• ASSIGNED TASK
Reproduce verbatim the lines of the material below, starting at the line with "inside the packet never" and ending at the line with "(p_ret r = -1 \/", both inclusive; skip the rest.

• ENTRIES SUPPLIED
(* ===== verification/XdpParse.v ===== *)
(** * Header parsing of the XDP programs

    src/ebpf-xdp/packet/kernel/parsing_helpers.h: one definition per parsing
    helper. A helper takes the cursor position and [data_end] and returns the
    C return value together with the new cursor and the header pointer it
    writes through its out parameter ([None] when it does not write it). *)
From S2P Require Import Prelude XdpMem.
From stdpp Require Import base numbers list.
Local Open Scope Z_scope.

Definition VLAN_MAX_DEPTH : nat := 2.
Definition VLAN_VID_MASK : Z := 0x0fff.

(** The result of a helper: return value, [nh->pos], the header pointer. *)
Record parsed := mk_parsed { p_ret : Z; p_pos : Z; p_hdr : option Z }.

Definition parse_fail (nh : Z) : parsed := mk_parsed (-1) nh None.

Definition proto_is_vlan (proto : Z) : bool :=
  (proto =? bpf_htons ETH_P_8021Q) || (proto =? bpf_htons ETH_P_8021AD).

(** The unrolled loop over VLAN tags; [vlans] is the caller's array of ids, or
    [None] for the null pointer. *)
Fixpoint vlan_loop (n i : nat) (vlh data_end proto : Z) (vlans : option (list Z))
    : X (Z * Z * option (list Z)) :=
  match n with
  | O => mret (vlh, proto, vlans)
  | S n' =>
      if negb (proto_is_vlan proto) then mret (vlh, proto, vlans)
      else if data_end <? vlh + sz_vlan_hdr then mret (vlh, proto, vlans)
      else
        proto' ← ld16 (h_vlan_encapsulated_proto vlh);
        vlans' ← match vlans with
                 | Some ids =>
                     tci ← ld16 (h_vlan_TCI vlh);
                     mret (Some (<[i := Z.land (bpf_ntohs tci) VLAN_VID_MASK]> ids))
                 | None => mret None
                 end;
        vlan_loop n' (S i) (vlh + sz_vlan_hdr) data_end proto' vlans'
  end.

Definition parse_ethhdr_vlan (nh data_end : Z) (vlans : option (list Z))
    : X (parsed * option (list Z)) :=
  let eth := nh in
  if data_end <? nh + sz_ethhdr then mret (parse_fail nh, vlans)
  else
    proto ← ld16 (h_proto eth);
    '(vlh, proto', vlans') ← vlan_loop VLAN_MAX_DEPTH 0 (nh + sz_ethhdr) data_end proto vlans;
    mret (mk_parsed proto' vlh (Some eth), vlans').

Definition parse_ethhdr (nh data_end : Z) : X parsed :=
  '(r, _) ← parse_ethhdr_vlan nh data_end None; mret r.

Definition parse_ip6hdr (nh data_end : Z) : X parsed :=
  let ip6h := nh in
  if data_end <? ip6h + sz_ipv6hdr then mret (parse_fail nh)
  else
    nexthdr ← ld8 (ip6_nexthdr ip6h);
    mret (mk_parsed nexthdr (ip6h + sz_ipv6hdr) (Some ip6h)).

Definition parse_iphdr (nh data_end : Z) : X parsed :=
  let iph := nh in
  if data_end <? iph + sz_iphdr then mret (parse_fail nh)
  else
    ihl ← ld_ihl iph;
    let hdrsize := ihl * 4 in
    if hdrsize <? sz_iphdr then mret (parse_fail nh)
    else if data_end <? nh + hdrsize then mret (parse_fail nh)
    else
      protocol ← ld8 (ip_protocol iph);
      mret (mk_parsed protocol (nh + hdrsize) (Some iph)).

Definition parse_icmp6hdr (nh data_end : Z) : X parsed :=
  let icmp6h := nh in
  if data_end <? icmp6h + sz_icmp6hdr then mret (parse_fail nh)
  else
    type ← ld8 icmp6h;
    mret (mk_parsed type (icmp6h + sz_icmp6hdr) (Some icmp6h)).

Definition parse_icmphdr (nh data_end : Z) : X parsed :=
  let icmph := nh in
  if data_end <? icmph + sz_icmphdr then mret (parse_fail nh)
  else
    type ← ld8 icmph;
    mret (mk_parsed type (icmph + sz_icmphdr) (Some icmph)).

Definition parse_icmphdr_common (nh data_end : Z) : X parsed :=
  let h := nh in
  if data_end <? h + sz_icmphdr_common then mret (parse_fail nh)
  else
    type ← ld8 h;
    mret (mk_parsed type (h + sz_icmphdr_common) (Some h)).

(** The payload length is computed in [size_t] and then stored in an [int]. *)
Definition parse_udphdr (nh data_end : Z) : X parsed :=
  let h := nh in
  if data_end <? h + sz_udphdr then mret (parse_fail nh)
  else
    hlen ← ld16 (udp_len h);
    let len := s32 (u64 (bpf_ntohs hlen - sz_udphdr)) in
    if len <? 0 then mret (mk_parsed (-1) (h + sz_udphdr) (Some h))
    else mret (mk_parsed len (h + sz_udphdr) (Some h)).

Definition parse_tcphdr (nh data_end : Z) : X parsed :=
  let h := nh in
  if data_end <? h + sz_tcphdr then mret (parse_fail nh)
  else
    doff ← ld_doff h;
    let len := doff * 4 in
    if len <? sz_tcphdr then mret (parse_fail nh)
    else if data_end <? nh + len then mret (parse_fail nh)
    else mret (mk_parsed len (nh + len) (Some h)).

(** ** What a caller may rely on

    A parsing helper called with the program's own [data_end] and a cursor
    inside the packet never touches a byte outside the packet, leaves the
    packet alone, and either reports -1 or hands out the header at the cursor
    and moves the cursor forward, at most to [data_end]. *)
Definition parser_post (c : xdp_md) (nh : Z) (r : parsed) (c' : xdp_md) : Prop :=
  c' = c /\
  (p_ret r = -1 \/
   0 <= p_ret r /\ p_hdr r = Some nh /\ nh < p_pos r <= data_end c).

Class Parser (h : Z -> Z -> X parsed) : Prop :=
  parser_ok : forall c nh, xdp_wf c -> data c <= nh ->
    wp (h nh (data_end c)) (parser_post c nh) c.

Ltac solve_parser :=
  let c := fresh "c" in let nh := fresh "nh" in let Hwf := fresh "Hwf" in
  intros c nh Hwf ?;
  unfold parse_ip6hdr, parse_iphdr, parse_icmp6hdr, parse_icmphdr, parse_icmphdr_common,
    parse_udphdr, parse_tcphdr, parse_fail;
  repeat (split_tests; xwp);
  unfold parser_post; simpl; split; auto;
  try (right; split_and!; auto; try off_lia;
       (apply rd8_range || apply rd16_range || idtac); auto).

#[export] Instance parse_ip6hdr_ok : Parser parse_ip6hdr.
Proof. solve_parser. Qed.
#[export] Instance parse_iphdr_ok : Parser parse_iphdr.
Proof. solve_parser. Qed.
#[export] Instance parse_icmp6hdr_ok : Parser parse_icmp6hdr.
Proof. solve_parser. Qed.
#[export] Instance parse_icmphdr_ok : Parser parse_icmphdr.
Proof. solve_parser. Qed.
#[export] Instance parse_icmphdr_common_ok : Parser parse_icmphdr_common.
Proof. solve_parser. Qed.
#[export] Instance parse_udphdr_ok : Parser parse_udphdr.
Proof. solve_parser. Qed.
#[export] Instance parse_tcphdr_ok : Parser parse_tcphdr.
Proof. solve_parser. Qed.

(** The loop stays inside the packet whatever the tags are. *)
Lemma vlan_loop_ok c n i vlh proto vlans :
  xdp_wf c -> data c <= vlh <= data_end c -> 0 <= proto < 65536 ->
  wp (vlan_loop n i vlh (data_end c) proto vlans)
     (fun '(vlh', proto', _) c' => c' = c /\ vlh <= vlh' <= data_end c /\ 0 <= proto' < 65536) c.
Proof.
  revert i vlh proto vlans. induction n as [|n IH]; intros i vlh proto vlans Hwf Hv Hp; cbn [vlan_loop].
  - xwp. auto with lia.
  - split_tests; xwp; [auto with lia..|].
    destruct vlans as [ids|]; xwp; (eapply wp_mono; [apply IH; eauto with xdp; off_lia|]);
      intros [[? ?] ?] ? (-> & ? & ?); split_and!; auto; off_lia.
Qed.

Lemma parse_ethhdr_vlan_ok c nh vlans :
  xdp_wf c -> data c <= nh ->
  wp (parse_ethhdr_vlan nh (data_end c) vlans) (fun '(r, _) c' => parser_post c nh r c') c.
Proof.
  intros Hwf Hnh. unfold parse_ethhdr_vlan, parse_fail, parser_post. split_tests; xwp; [auto|].
  eapply wp_mono; [apply vlan_loop_ok; eauto with xdp; off_lia|].
  intros [[vlh proto] ids] c' (-> & ? & ?). xwp. simpl.
  split; [done|right]. split_and!; auto; off_lia.
Qed.

#[export] Instance parse_ethhdr_ok : Parser parse_ethhdr.
Proof.
  intros c nh Hwf Hnh. unfold parse_ethhdr. xwp.
  eapply wp_mono; [by apply parse_ethhdr_vlan_ok|]. intros [r ids] c' ?. by xwp.
Qed.

(** ** A frame writer, the reference for the Ethernet parser *)

(** From the first EtherType on: each tag is its tag protocol and its TCI. *)
Fixpoint eth_tail (tags : list (Z * Z)) (proto : Z) : list Z :=
  match tags with
  | [] => be16 proto
  | (tpid, tci) :: tags' => be16 tpid ++ be16 tci ++ eth_tail tags' proto
  end.

Definition is_vlan_tpid (p : Z) : bool := (p =? ETH_P_8021Q) || (p =? ETH_P_8021AD).
Definition u16_ok (v : Z) : bool := (0 <=? v) && (v <? 65536).
Definition tag_ok (t : Z * Z) : bool := is_vlan_tpid t.1 && u16_ok t.2.

(** The header that [eth_tail] continues starts at [nh]. *)
Definition eth_at (c : xdp_md) (nh : Z) (tags : list (Z * Z)) (proto : Z) : Prop :=
  data c <= nh /\ nh + 14 + 4 * Z.of_nat (length tags) <= data_end c /\
  bytes_at c (nh + 12) (2 + 4 * length tags) = eth_tail tags proto.

Definition tag_vid (t : Z * Z) : Z := Z.land t.2 VLAN_VID_MASK.

Lemma is_vlan_tpid_u16 p : is_vlan_tpid p = true -> 0 <= p < 65536.
Proof. unfold is_vlan_tpid, ETH_P_8021Q, ETH_P_8021AD. lia. Qed.

(** The vlan test on the wire value is the vlan test on the host value. *)
Lemma proto_is_vlan_htons p : 0 <= p < 65536 -> proto_is_vlan (bpf_htons p) = is_vlan_tpid p.
Proof.
  intros Hp. unfold proto_is_vlan, is_vlan_tpid, bpf_htons.
  f_equal; apply eq_bool_prop_intro; rewrite !Is_true_true, !Z.eqb_eq;
    (split; [|by intros ->]); apply bswap16_inj; auto; unfold ETH_P_8021Q, ETH_P_8021AD; lia.
Qed.

(** Sub-slices of a known run of bytes. *)
Lemma bytes_at_sub c off (n : nat) bs (k m : nat) :
  0 <= off -> bytes_at c off n = bs -> (k + m <= n)%nat ->
  bytes_at c (off + Z.of_nat k) m = slice k m bs.
Proof.
  intros Hoff <- Hle. unfold bytes_at. apply list_eq. intros j.
  destruct (decide (j < m)%nat).
  - rewrite !lookup_slice by lia. f_equal. lia.
  - rewrite !(lookup_ge_None_2 _ j); auto; unfold slice; rewrite length_take; lia.
Qed.

Fixpoint collect (i : nat) (tags : list (Z * Z)) (ids : list Z) : list Z :=
  match tags with
  | [] => ids
  | t :: tags' => collect (S i) tags' (<[i := tag_vid t]> ids)
  end.

Lemma collect_spec tags : forall i ids, (i + length tags <= length ids)%nat ->
  collect i tags ids = take i ids ++ (tag_vid <$> tags) ++ drop (i + length tags) ids.
Proof.
  induction tags as [|t tags IH]; intros i ids Hle; simpl in *.
  - by rewrite Nat.add_0_r, take_drop.
  - rewrite IH by (rewrite length_insert; lia).
    rewrite (take_S_r _ _ (tag_vid t)) by (apply list_lookup_insert_eq; lia).
    rewrite take_insert_ge, drop_insert_lt by lia.
    rewrite <- app_assoc. simpl. do 4 f_equal. lia.
Qed.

• COMPLETED EXERCISE
    inside the packet never touches a byte outside the packet, leaves the
    packet alone, and either reports -1 or hands out the header at the cursor
    and moves the cursor forward, at most to [data_end]. *)
Definition parser_post (c : xdp_md) (nh : Z) (r : parsed) (c' : xdp_md) : Prop :=
  c' = c /\
  (p_ret r = -1 \/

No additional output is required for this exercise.